Es gibt zum Beispiel Leute, die Putin dafür bewundern, dass er die orthodoxe Kirche umarmt. Warum, so fragen sie sich, treten unsere eigenen politischen Führer nicht auf so aufrichtige und völlig unzynische Weise für den christlichen Glauben ein?

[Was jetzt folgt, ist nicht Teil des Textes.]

(** The scenario of the specification, through [createLogEntry]. *)
Lemma redaction_in_log_entry_witness :
  let entry :=
    StructuredLogger.createLogEntry
      (Scenario.devLogger Scenario.passwordAndToken true true)
      Scenario.noTrace OtelLogger.info "login" (Some Scenario.credentials) in
  (getProp "password" entry = Some (VStr "[REDACTED]")
   /\ getProp "user" entry = Some (VObj [("token", VStr "[REDACTED]")]))
  /\ Nesting.valueAt [Nesting.Into "user"] "token" entry = Some (VStr "[REDACTED]").
Proof.
  split; [split; reflexivity|].
  refine (proj1 (proj1 (redaction_in_log_entry Scenario.passwordAndToken
                          Scenario.credentials eq_refl eq_refl)
                   (Scenario.devLogger Scenario.passwordAndToken true true)
                   Scenario.noTrace OtelLogger.info "login" eq_refl
                   [Nesting.Into "user"] "token" (VStr "abc") eq_refl eq_refl eq_refl)
                eq_refl).
Defined.

(** C4.  The code at an input on which the claim fails.  Metadata parsed
    from the JSON text [{"__proto__": "x", "user": "u"}] has an own key
    [__proto__] that matches no sensitive field and holds a scalar; the
    claim has that value kept, and the entry holds nothing under the key:
    [masked[key] = value] reaches the prototype setter instead of creating
    the property. *)
Lemma redaction_drops_proto_key :
  let meta := [("__proto__", VStr "x"); ("user", VStr "u")] in
  let entry :=
    StructuredLogger.createLogEntry
      (Scenario.devLogger Scenario.passwordAndToken true true)
      Scenario.noTrace OtelLogger.info "login" (Some meta) in
  StructuredLogger.isSensitive Scenario.passwordAndToken "__proto__" = false
  /\ is_scalar (VStr "x") = true
  /\ getProp "__proto__" meta = Some (VStr "x")
  /\ getProp "__proto__" entry = None
  /\ getProp "user" entry = Some (VStr "u")
  /\ StructuredLogger.maskSensitiveData Scenario.passwordAndToken (VObj meta)
     = [("user", VStr "u")]
  /\ WinstonOtelTransport.maskSensitiveData Scenario.passwordAndToken (VObj meta)
     = [("user", VStr "u")].
Proof. repeat split. Qed.

(** ** Redaction leaves the caller's data alone *)

(** C9.  Run on the mapping at [data], whatever the store and whatever the
    depth bound of the call stack, [maskSensitiveData] leaves every object
    and array that existed before the call exactly as it was, and a mapping
    it returns is a new object, everything built during the call referring
    only to what was built during the call.  When the data reachable from
    [data] is finite (it unfolds to some [v]) the call does return, [data]
    still unfolds to the same [v] afterwards, and, every object in [v]
    having each key once, the returned mapping unfolds, through cells
    built during the call only, to the redacted copy that
    [StructuredLogger.maskSensitiveData] computes from [v]. *)
Theorem maskSensitiveData_leaves_input_untouched :
  forall (fields : list string) (h : list Store.cell) (data : nat),
    (forall fuel,
        (forall l c,
            h !! l = Some c ->
            fst (Store.maskSensitiveData fields fuel data h) !! l = Some c)
        /\ (forall r,
              snd (Store.maskSensitiveData fields fuel data h) = Some r ->
              length h <= r
              /\ Store.closed_from (length h)
                                   (fst (Store.maskSensitiveData fields fuel data h))))
    /\ (forall v,
          Store.repr h (Store.HRef data) v ->
          exists h' r,
            Store.maskSensitiveData fields (Store.depth v) data h = (h', Some r)
            /\ Store.repr h' (Store.HRef data) v
            /\ (Store.distinct_throughout v = true ->
                Store.built_from (length h) h' (Store.HRef r)
                  (VObj (StructuredLogger.maskSensitiveData fields v)))).
Proof.
  intros fields h data.
  assert (Hframe : forall fuel,
             Store.ext h (fst (Store.maskSensitiveData fields fuel data h))).
  { intros fuel. eapply spec_ext. apply spec_maskSensitiveData. }
  split.
  - intros fuel. split; [intros l c; apply Hframe|].
    intros r Hres.
    destruct (spec_maskSensitiveData (length h) fields fuel data h)
      as (_ & _ & Hclosed & Hfresh).
    + apply le_n.
    + intros l c Hge Hl. apply lookup_lt_Some in Hl. lia.
    + split; [apply Hfresh; exact Hres|exact Hclosed].
  - intros v Hr.
    destruct (maskSensitiveData_returns fields (Store.depth v) data h v Hr (le_n _))
      as (h' & r & E).
    exists h', r. split; [exact E|]. split.
    + eapply repr_ext; [|exact Hr]. specialize (Hframe (Store.depth v)).
      rewrite E in Hframe. exact Hframe.
    + intros Hd.
      destruct (maskSensitiveData_refines fields (Store.depth v) data h v
                  Hd Hr (le_n _)) as (h2 & r2 & E2 & Hb).
      rewrite E in E2. injection E2 as <- <-. exact Hb.
Qed.

(** The scenario of the specification laid out in a store: cell 0 is the
    nested mapping, cell 1 the metadata. *)
Lemma maskSensitiveData_leaves_input_untouched_witness :
  let h := [ Store.CObj [("token", Store.HStr "abc")];
             Store.CObj [("password", Store.HStr "secret"); ("user", Store.HRef 0)] ] in
  Store.maskSensitiveData Scenario.passwordAndToken 2 1 h
  = ((h ++ [ Store.CObj [("password", Store.HStr "[REDACTED]"); ("user", Store.HRef 3)];
             Store.CObj [("token", Store.HStr "[REDACTED]")] ])%list,
     Some 2%nat)
  /\ exists h' r,
      Store.maskSensitiveData Scenario.passwordAndToken
        (Store.depth (VObj Scenario.credentials)) 1 h = (h', Some r)
      /\ Store.repr h' (Store.HRef 1) (VObj Scenario.credentials)
      /\ Store.built_from 2 h' (Store.HRef r)
           (VObj [("password", VStr "[REDACTED]");
                  ("user", VObj [("token", VStr "[REDACTED]")])]).
Proof.
  intros h. split; [reflexivity|].
  destruct (proj2 (maskSensitiveData_leaves_input_untouched
                     Scenario.passwordAndToken h 1) (VObj Scenario.credentials))
    as (h' & r & E & Hr & Hb).
  - eapply Store.repr_obj; [reflexivity|].
    repeat constructor.
    eapply Store.repr_obj; [reflexivity|].
    repeat constructor.
  - exists h', r. split; [exact E|]. split; [exact Hr|].
    exact (Hb eq_refl).
Defined.

(** A mapping that contains itself: the recursion exhausts every stack
    bound; what it leaves behind is the store as it was, followed by the
    empty objects of the unfinished calls. *)
Lemma maskSensitiveData_on_cycle (fuel : nat) :
  forall h : list Store.cell,
    h !! 0%nat = Some (Store.CObj [("self", Store.HRef 0)]) ->
    Store.maskSensitiveData [] fuel 0 h
    = ((h ++ repeat (Store.CObj []) fuel)%list, None).
Proof.
  induction fuel as [|fuel IH]; intros h H0.
  - simpl. rewrite app_nil_r. reflexivity.
  - assert (H1 : (h ++ [Store.CObj []])%list !! 0%nat
                 = Some (Store.CObj [("self", Store.HRef 0)])).
    { apply lookup_app_l_Some. exact H0. }
    cbn [Store.maskSensitiveData]. unfold Store.bind at 1. cbn [Store.alloc].
    unfold Store.bind at 1. unfold Store.read at 1. rewrite H1.
    unfold Store.bind at 1. cbn [Store.entriesOf Store.forEach].
    unfold Store.bind at 1. cbn [fst snd StructuredLogger.isSensitive existsb].
    unfold Store.bind at 1. unfold Store.read at 1. rewrite H1.
    unfold Store.bind at 1. rewrite (IH _ H1).
    rewrite <- app_assoc. reflexivity.
Qed.

(** ** Console fallback when the remote export fails *)

Section Fallback.
Import OtelLogger.

Lemma emitOtelLog_console (attempt : bool) (level : LogLevel) (message : string)
      (attrs : list (string * value)) (w : world) :
  console (snd (emitOtelLog attempt level message attrs w)) = console w.
Proof. unfold emitOtelLog. destruct attempt; reflexivity. Qed.

Lemma emitOtelLog_result (attempt : bool) (level : LogLevel) (message : string)
      (attrs : list (string * value)) (w : world) :
  fst (emitOtelLog attempt level message attrs w) = attempt.
Proof. unfold emitOtelLog. destruct attempt; reflexivity. Qed.

Lemma writeToConsole_console (lg : StructuredLogger.logger) (level : LogLevel)
      (entry : list (string * value)) (w : world) :
  String.eqb (StructuredLogger.environment lg) "development"
  && StructuredLogger.devLineThrows entry = false ->
  fst (StructuredLogger.writeToConsole lg level entry w) = Completed
  /\ exists r,
      console (snd (StructuredLogger.writeToConsole lg level entry w))
      = (console w ++ [(StructuredLogger.stream_of level, r)])%list
      /\ forall k,
          existsb (String.eqb k) StructuredLogger.lineFields = false ->
          getProp k (jsonPart r) = getProp k entry.
Proof.
  unfold StructuredLogger.writeToConsole.
  destruct (String.eqb _ _); cbn [andb]; intros H.
  - rewrite H. split; [reflexivity|]. eexists. split; [reflexivity|].
    intros k Hk. cbn [jsonPart]. unfold StructuredLogger.without.
    rewrite (getProp_filter_key
               (fun k' => negb (existsb (String.eqb k') StructuredLogger.lineFields))).
    rewrite Hk. reflexivity.
  - split; [reflexivity|]. eexists. split; [reflexivity|]. reflexivity.
Qed.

Eine Reihe von Konservativen sieht in Putin ein bewundernswertes Korrektiv zum Wahnsinn unserer eigenen Gesellschaften. Mehr noch: während der Westen vor lauter Wokeness durchdreht, erkennt Putin nicht einmal die elementarsten Rechte von Homosexuellen an. Während unsere politischen und kulturellen Eliten dabei sind, unsere eigene Geschichte in eine Geschichte der Schande zu verwandeln, präsentiert Putin eine Version der russischen Geschichte, die ganz von Stolz erfüllt ist. Doch wie sehr sich diese Leute in ihm geirrt haben, ist in den letzten Tagen klar geworden.
Am äußersten Extrem, an Amerikas winzigem weißem nationalistischem Rand, sind die Teilnehmer der America First Political Action Conference, auf der die republikanische Kongressabgeordnete Marjorie Taylor Greene Ende letzten Monats sprach. Diese Konferenz bestand aus Möchtegern-Faschisten, die einem besonders widerwärtigen kleinen Antisemiten namens Nick Fuentes folgen. Die Menge skandierte tatsächlich „Putin, Putin, Putin“, bevor die ignorante Kongressabgeordnete die Bühne betreten hatte. Sie tat so, als habe sie nichts gehört.
Sogar bedeutendere Zeitgenossen verhalten sich ähnlich. Unmittelbar nach Putins Einmarsch in die Ukraine hat Donald Trump Kommentare abgegeben, die auf aberwitzige Weise bewundernd klangen. Unmittelbar vor dem Einmarsch, als Putin auf ihn einstimmte, indem er die „Unabhängigkeit“ des Donbass „anerkannte“, sagte Trump zu einem Radiomoderator: „Das ist genial“. Über die „Friedenstruppe“, die Putin zu entsenden drohte, sagte Trump, dies sei „die stärkste Friedenstruppe, die ich je gesehen habe“.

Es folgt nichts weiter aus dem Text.